# [Required work]
Repeat exactly the lines from the first line of the records through the line containing "unfold without_white. by", and nothing more.

==== Entries shown ====

Lemma nw_le p : (p <= length data)%nat -> (nw p <= length (without_white data))%nat.
Proof.
  intros _. unfold nw. assert (Es : without_white data = without_white (take p data) ++ without_white (drop p data)).
  { unfold without_white. by rewrite <- List.filter_app, take_drop. }
  rewrite Es, length_app. lia.
Qed.

Lemma decoded c : u8 c -> exists v, rd DecodeTable c = Ok v.
Proof.
  intros Hc. assert (W : wp (rd DecodeTable c) (fun _ => True)).
  { apply wp_rd; [|done]. change (zlen DecodeTable) with 256. unfold u8 in Hc. lia. }
  apply wp_ok in W as (v & E & _). by exists v.
Qed.

(** Two states of the loop at the same character. *)
Record same (q q' : quantum) : Prop := {
  sm_dpos : q_dpos q' = nw (q_dpos q);
  sm_len : byte_len q' = byte_len q;
  sm_pad : pad_len q' = pad_len q;
  sm_start : pad_start q' = nw (pad_start q);
  sm_buf : length (qbuf q) = 4%nat /\ length (qbuf q') = 4%nat /\
           take (byte_len q) (qbuf q') = take (byte_len q) (qbuf q) }.

(** A state that the loop can be in. *)
Definition inside (n : nat) (q : quantum) : Prop :=
  (q_dpos q <= n)%nat /\ (byte_len q + pad_len q <= 4)%nat.

Lemma take_insert_eq (b b' : list Z) n v :
  length b = 4%nat -> length b' = 4%nat -> (n < 4)%nat -> take n b' = take n b ->
  take (S n) (<[n := v]> b') = take (S n) (<[n := v]> b) /\ take n (<[n := v]> b') = take n (<[n := v]> b).
Proof.
  intros L L' Hn E. assert (T : forall x : list Z, length x = 4%nat -> take (S n) (<[n := v]> x) = take n x ++ [v]).
  { intros x Hx. assert (En : (<[n := v]> x) !! n = Some v) by (apply list_lookup_insert_eq; lia).
    rewrite (take_S_r _ _ _ En). by rewrite take_insert, decide_False by lia. }
  split; [by rewrite !T, E by done|]. by rewrite !take_insert, !decide_False by lia.
Qed.

(** The outcomes [o] and [o'] of a round that starts with [n] values and padding [k]. *)
Definition stepped (p n k s s' : nat) (b b' : list Z) (o o' : option quantum) : Prop :=
  match o, o' with
  | None, None => same (MkQuantum p b n k s) (MkQuantum (nw p) b' n k s')
  | Some q, Some q' => same q q' /\ q_dpos q = p /\ (byte_len q + pad_len q <= 4)%nat /\ (n <= byte_len q <= S n)%nat
  | _, _ => False
  end.

(** One round on both texts, at a character that is not white. *)
Lemma step_same p c buf buf' n k s s' :
  data !! p = Some c -> white_char c = false -> (n < 4)%nat -> (n + k <= 4)%nat ->
  same (MkQuantum p buf n k s) (MkQuantum (nw p) buf' n k s') ->
  exists b b' o o', quantum_step pf ip data (MkQuantum p buf n k s) = Ok (b, o) /\
    quantum_step pf ip (without_white data) (MkQuantum (nw p) buf' n k s') = Ok (b', o') /\
    stepped p n k s s' b b' o o'.
Proof.
  intros E Hc Hn Hk [_ _ _ Hs (L & L' & Eb)]. cbn [q_dpos qbuf byte_len pad_len pad_start] in *.
  destruct (decoded c) as [v Ev]; [exact (Forall_lookup_1 _ _ _ _ Hdata E)|].
  destruct (take_insert_eq buf buf' n v L L' Hn Eb) as [T1 T2].
  unfold quantum_step. cbn [q_dpos qbuf byte_len pad_len pad_start].
  rewrite (rd_Some _ _ _ E), (rd_Some _ _ _ (nw_lookup p c E Hc)), !bind_ok, Ev, !bind_ok.
  rewrite !wr_ok, !bind_ok by lia. cbv zeta.
  assert (Hw : (sp =? v) = false) by (unfold white_char in Hc; by rewrite Ev in Hc). rewrite Hw.
  eexists _, _, _, _. split; [reflexivity|]. split; [reflexivity|].
  set (b := <[n := v]> buf) in *. set (b' := <[n := v]> buf') in *.
  assert (S0 : forall m j r r', r' = nw r -> take m b' = take m b ->
    same (MkQuantum p b m j r) (MkQuantum (nw p) b' m j r')).
  { intros m j r r' -> Ht. constructor; cbn; try done. unfold b, b'. by rewrite !length_insert. }
  assert (Go : forall m j r r', (n <= m <= S n)%nat -> (m + j <= 4)%nat -> r' = nw r -> take m b' = take m b ->
    stepped p n k s s' b b' (Some (MkQuantum p b m j r)) (Some (MkQuantum (nw p) b' m j r'))).
  { intros m j r r' Hm Hj Hr Ht. split; [by apply S0|done]. }
  assert (Stop : stepped p n k s s' b b' None None) by by apply S0.
  destruct ((il =? v) || (ip && (pd =? v))).
  { destruct (pf =? DO_PARSE_ANY); [apply Go; (done || lia)|exact Stop]. }
  destruct (pd =? v).
  { destruct (Nat.ltb_spec n 2); [destruct (pf =? DO_PARSE_ANY); [apply Go; (done || lia)|exact Stop]|].
    destruct (Nat.leb_spec 4 (n + k)); [destruct (pf =? DO_PARSE_ANY); [apply Go; (done || lia)|exact Stop]|].
    destruct (S k =? 1)%nat; apply Go; (done || lia). }
  destruct (Nat.ltb_spec 0 k); [destruct (pf =? DO_PARSE_ANY); [apply Go; (done || lia)|exact Stop]|].
  apply Go; (done || lia).
Qed.

(** A round at white space. *)
Lemma step_white p c buf n k s :
  data !! p = Some c -> white_char c = true -> (n < 4)%nat -> length buf = 4%nat ->
  quantum_step pf ip data (MkQuantum p buf n k s) = Ok (<[n := sp]> buf, Some (MkQuantum p (<[n := sp]> buf) n k s)).
Proof.
  intros E Hc Hn L. unfold quantum_step. cbn [q_dpos qbuf byte_len pad_len pad_start].
  assert (Ev : rd DecodeTable c = Ok sp).
  { unfold white_char in Hc. destruct (rd DecodeTable c) as [v|]; [|done]. by apply Z.eqb_eq in Hc as <-. }
  rewrite (rd_Some _ _ _ E), !bind_ok, Ev, !bind_ok, wr_ok, bind_ok by lia. cbv zeta.
  rewrite Hpf, andb_false_r. done.
Qed.

(** What the two loops have in common when they end. *)
Definition ended (q q' r r' : quantum) : Prop :=
  same r r' /\ (q_dpos r <= length data)%nat /\ (byte_len r + pad_len r <= 4)%nat /\
  (q_dpos q + byte_len r <= q_dpos r + byte_len q)%nat /\
  (q_dpos q' + byte_len r <= q_dpos r' + byte_len q)%nat.

Lemma ended_at fuel fuel' q q' :
  same q q' -> (q_dpos q <= length data)%nat -> (byte_len q + pad_len q <= 4)%nat ->
  (byte_len q = 4 \/ q_dpos q = length data)%nat ->
  exists r r', quantum_loop fuel pf ip data (length data) q = Ok r /\
    quantum_loop fuel' pf ip (without_white data) (length (without_white data)) q' = Ok r' /\ ended q q' r r'.
Proof.
  intros H Hp Hk He. exists q, q'. pose proof H as [Ep En Ek Es _].
  split; [by apply loop_end|]. split; [|by split_and!; try (rewrite ?En; lia)].
  apply loop_end. rewrite En, Ep. destruct He as [He|He]; [by left|right]. rewrite He. apply nw_end.
Qed.

Lemma loop_same fuel : forall fuel' q q',
  same q q' -> (q_dpos q <= length data)%nat -> (byte_len q + pad_len q <= 4)%nat ->
  (length data - q_dpos q <= fuel)%nat -> (length (without_white data) - q_dpos q' <= fuel')%nat ->
  exists r r', quantum_loop fuel pf ip data (length data) q = Ok r /\
    quantum_loop fuel' pf ip (without_white data) (length (without_white data)) q' = Ok r' /\ ended q q' r r'.
Proof.
  induction fuel as [|fuel IH]; intros fuel' [p buf n k s] [p' buf' n' k' s'] H Hp Hk Hf Hf';
    pose proof H as [Ep En Ek Es (L & L' & Eb)]; cbn [q_dpos qbuf byte_len pad_len pad_start] in *; subst n' k' p' s'.
  { apply ended_at; [done..|]. right. cbn. lia. }
  destruct (decide (n = 4 \/ p = length data)%nat) as [He|He]; [by apply ended_at|].
  destruct (lookup_lt_is_Some_2 data p ltac:(lia)) as [c E]. assert (Hn : (n < 4)%nat) by lia.
  pose proof (nw_next p c E) as En. cbn [quantum_loop byte_len q_dpos].
  rewrite !(proj2 (Nat.ltb_lt _ _)) by lia. cbn [andb]. destruct (white_char c) eqn:Hc.
  - rewrite (step_white p c buf n k s E Hc Hn L), bind_ok. cbn [q_dpos qbuf byte_len pad_len pad_start].
    destruct (IH fuel' (MkQuantum (S p) (<[n := sp]> buf) n k s) (MkQuantum (nw p) buf' n k (nw s)))
      as (r & r' & E1 & E2 & Hr & Hr1 & Hr2 & Hr3 & Hr4); cbn [q_dpos byte_len pad_len]; try lia.
    { constructor; cbn; try done. rewrite length_insert. by rewrite take_insert, decide_False by lia. }
    exists r, r'. split; [done|]. split; [done|]. cbn [q_dpos byte_len] in *. split_and!; (done || (cbn [q_dpos byte_len]; lia)).
  - pose proof (nw_lookup p c E Hc) as E'. pose proof (lookup_lt_Some _ _ _ E') as Hp'.
    destruct fuel' as [|fuel']; [lia|]. cbn [quantum_loop byte_len q_dpos].
    rewrite !(proj2 (Nat.ltb_lt _ _)) by lia. cbn [andb].
    destruct (step_same p c buf buf' n k s (nw s) E Hc Hn Hk H) as (b & b' & o & o' & -> & -> & Ho).
    rewrite !bind_ok. destruct o as [q|], o' as [q'|]; try done; cbn [stepped] in Ho.
    + destruct Ho as ([Dp Dn Dk Ds (Dl & Dl' & Db)] & Eq & Hq & Hnq). rewrite Eq in Dp.
      destruct (IH fuel' (MkQuantum (S (q_dpos q)) (qbuf q) (byte_len q) (pad_len q) (pad_start q))
                  (MkQuantum (S (q_dpos q')) (qbuf q') (byte_len q') (pad_len q') (pad_start q')))
        as (r & r' & E1 & E2 & Hr & Hr1 & Hr2 & Hr3 & Hr4); cbn [q_dpos byte_len pad_len] in *; try lia.
      { constructor; cbn [q_dpos qbuf byte_len pad_len pad_start]; [by rewrite Dp, Eq, En|done..]. }
      exists r, r'. split; [done|]. split; [done|]. split_and!; (done || (cbn [q_dpos byte_len]; lia)).
    + cbn [q_dpos byte_len pad_len pad_start]. eexists _, _. split; [done|]. split; [done|]. by split_and!.
Qed.

(** A quantum of both texts has the same values. *)
Lemma next_same dpos buf buf' : (dpos <= length data)%nat -> length buf = 4%nat -> length buf' = 4%nat ->
  exists n d d' vs padded,
    GetNextQuantum pf ip data (length data) dpos buf = Ok (n, d, vs, padded) /\
    GetNextQuantum pf ip (without_white data) (length (without_white data)) (nw dpos) buf' = Ok (n, d', vs, padded) /\
    length vs = 4%nat /\ (n <= 4)%nat /\
    (n = 4%nat -> d' = nw d /\ (d <= length data)%nat /\ (dpos + 4 <= d)%nat /\ (nw dpos + 4 <= d')%nat).
Proof.
  intros Hd L L'. unfold GetNextQuantum.
  assert (S0 : same (MkQuantum dpos buf 0 0 0) (MkQuantum (nw dpos) buf' 0 0 0)) by by constructor.
  destruct (loop_same (length data - dpos) (length (without_white data) - nw dpos) _ _ S0)
    as (r & r' & -> & -> & [Sp Sn Sk Ss (Sl & Sl' & Sb)] & R1 & R2 & R3 & R4); cbn [q_dpos byte_len pad_len] in *; try lia.
  rewrite !bind_ok, Sn, Sk, Sb. cbv zeta. set (vs := take _ _ ++ _).
  assert (Lv : length vs = 4%nat) by (unfold vs; rewrite length_app, length_take, length_replicate; lia).
  destruct (Nat.eqb_spec 4 (byte_len r + pad_len r)) as [E|E].
  - exists (byte_len r), (q_dpos r), (q_dpos r'), vs, true. split_and!; (done || lia).
  - eexists (byte_len r), _, _, vs, false. split_and!; (done || lia).
Qed.

End stripped.

(** The memory of the values is read. *)
Lemma read_values {A} v0 v1 v2 v3 (k : Z -> Z -> Z -> Z -> res A) :
  (q0 ← rd [v0; v1; v2; v3] 0; q1 ← rd [v0; v1; v2; v3] 1; q2 ← rd [v0; v1; v2; v3] 2; q3 ← rd [v0; v1; v2; v3] 3;
   k q0 q1 q2 q3) = k v0 v1 v2 v3.
Proof. done. Qed.

(** At the end of the stripped text there are no values. *)
Lemma next_at_end pf ip s buf n d vs padded :
  GetNextQuantum pf ip s (length s) (length s) buf = Ok (n, d, vs, padded) -> n = 0%nat /\ vs = [0; 0; 0; 0].
Proof.
  unfold GetNextQuantum. rewrite loop_end by (by right). rewrite bind_ok. cbn. intros [= <- _ <- _]. done.
Qed.

Section decoded.
Variables (pf padf termf : Z) (data : list Z).
Hypothesis Hpf : (pf =? DO_PARSE_STRICT) = false.
Hypothesis Hdata : Forall u8 data.

(** Both decoders give the same bytes. *)
Definition decoders_agree (fuel fuel' dpos : nat) (success success' : bool) (buf buf' result : list Z) : Prop :=
  exists s d s' d' out,
    decode_loop fuel pf padf termf data (length data) dpos success buf result = Ok (s, d, out) /\
    decode_loop fuel' pf padf termf (without_white data) (length (without_white data)) (nw data dpos) success' buf' result = Ok (s', d', out).

Lemma agree_at_end fuel fuel' success success' buf buf' result :
  decoders_agree fuel fuel' (length data) success success' buf buf' result.
Proof.
  unfold decoders_agree. rewrite nw_end. destruct fuel, fuel'; cbn [decode_loop];
    rewrite !Nat.ltb_irrefl; by eexists _, _, _, _, _.
Qed.

Lemma decode_same fuel : forall fuel' dpos success success' buf buf' result,
  (dpos <= length data)%nat -> length buf = 4%nat -> length buf' = 4%nat ->
  (length data - dpos <= fuel)%nat -> (length (without_white data) - nw data dpos <= fuel')%nat ->
  decoders_agree fuel fuel' dpos success success' buf buf' result.
Proof.
  induction fuel as [|fuel IH]; intros fuel' dpos success success' buf buf' result Hd L L' Hf Hf'.
  { assert (dpos = length data) as -> by lia. apply agree_at_end. }
  destruct (Nat.eq_dec dpos (length data)) as [->|Hne]; [apply agree_at_end|].
  unfold decoders_agree. cbn [decode_loop]. rewrite (proj2 (Nat.ltb_lt dpos _)) by lia.
  destruct (next_same pf (DO_PAD_NO =? padf) data Hpf Hdata dpos buf buf' Hd L L')
    as (n & d & d' & vs & padded & -> & E' & Lv & Hn4 & Hn).
  rewrite bind_ok. destruct (four_cells vs Lv) as (v0 & v1 & v2 & v3 & ->). rewrite read_values.
  pose proof (nw_le data dpos Hd) as Hnw.
  destruct (Nat.eq_dec (nw data dpos) (length (without_white data))) as [Ee|Hne'].
  - rewrite Ee in E'. apply next_at_end in E' as [-> [= -> -> -> ->]].
    change (quantum_bytes 0 0 0 0 0) with (@nil Z, 0). cbv beta iota zeta. rewrite app_nil_r. cbn [Nat.ltb Nat.leb].
    rewrite Ee. destruct fuel'; cbn [decode_loop]; rewrite Nat.ltb_irrefl; by eexists _, _, _, _, _.
  - destruct fuel' as [|fuel']; [lia|]. cbn [decode_loop]. rewrite (proj2 (Nat.ltb_lt (nw data dpos) _)), E', bind_ok by lia.
    rewrite read_values. destruct (quantum_bytes n v0 v1 v2 v3) as [bytes c]. cbv zeta.
    destruct (Nat.ltb_spec n 4) as [H4|H4]; [by eexists _, _, _, _, _|].
    destruct (Hn ltac:(lia)) as (-> & Hd1 & Hd2 & Hd3). apply IH; [done|done|done|lia|lia].
Qed.

End decoded.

====

# [Output for this task]
Lemma nw_le p : (p <= length data)%nat -> (nw p <= length (without_white data))%nat.
Proof.
  intros _. unfold nw. assert (Es : without_white data = without_white (take p data) ++ without_white (drop p data)).
  { unfold without_white. by rewrite <- List.filter_app, take_drop. }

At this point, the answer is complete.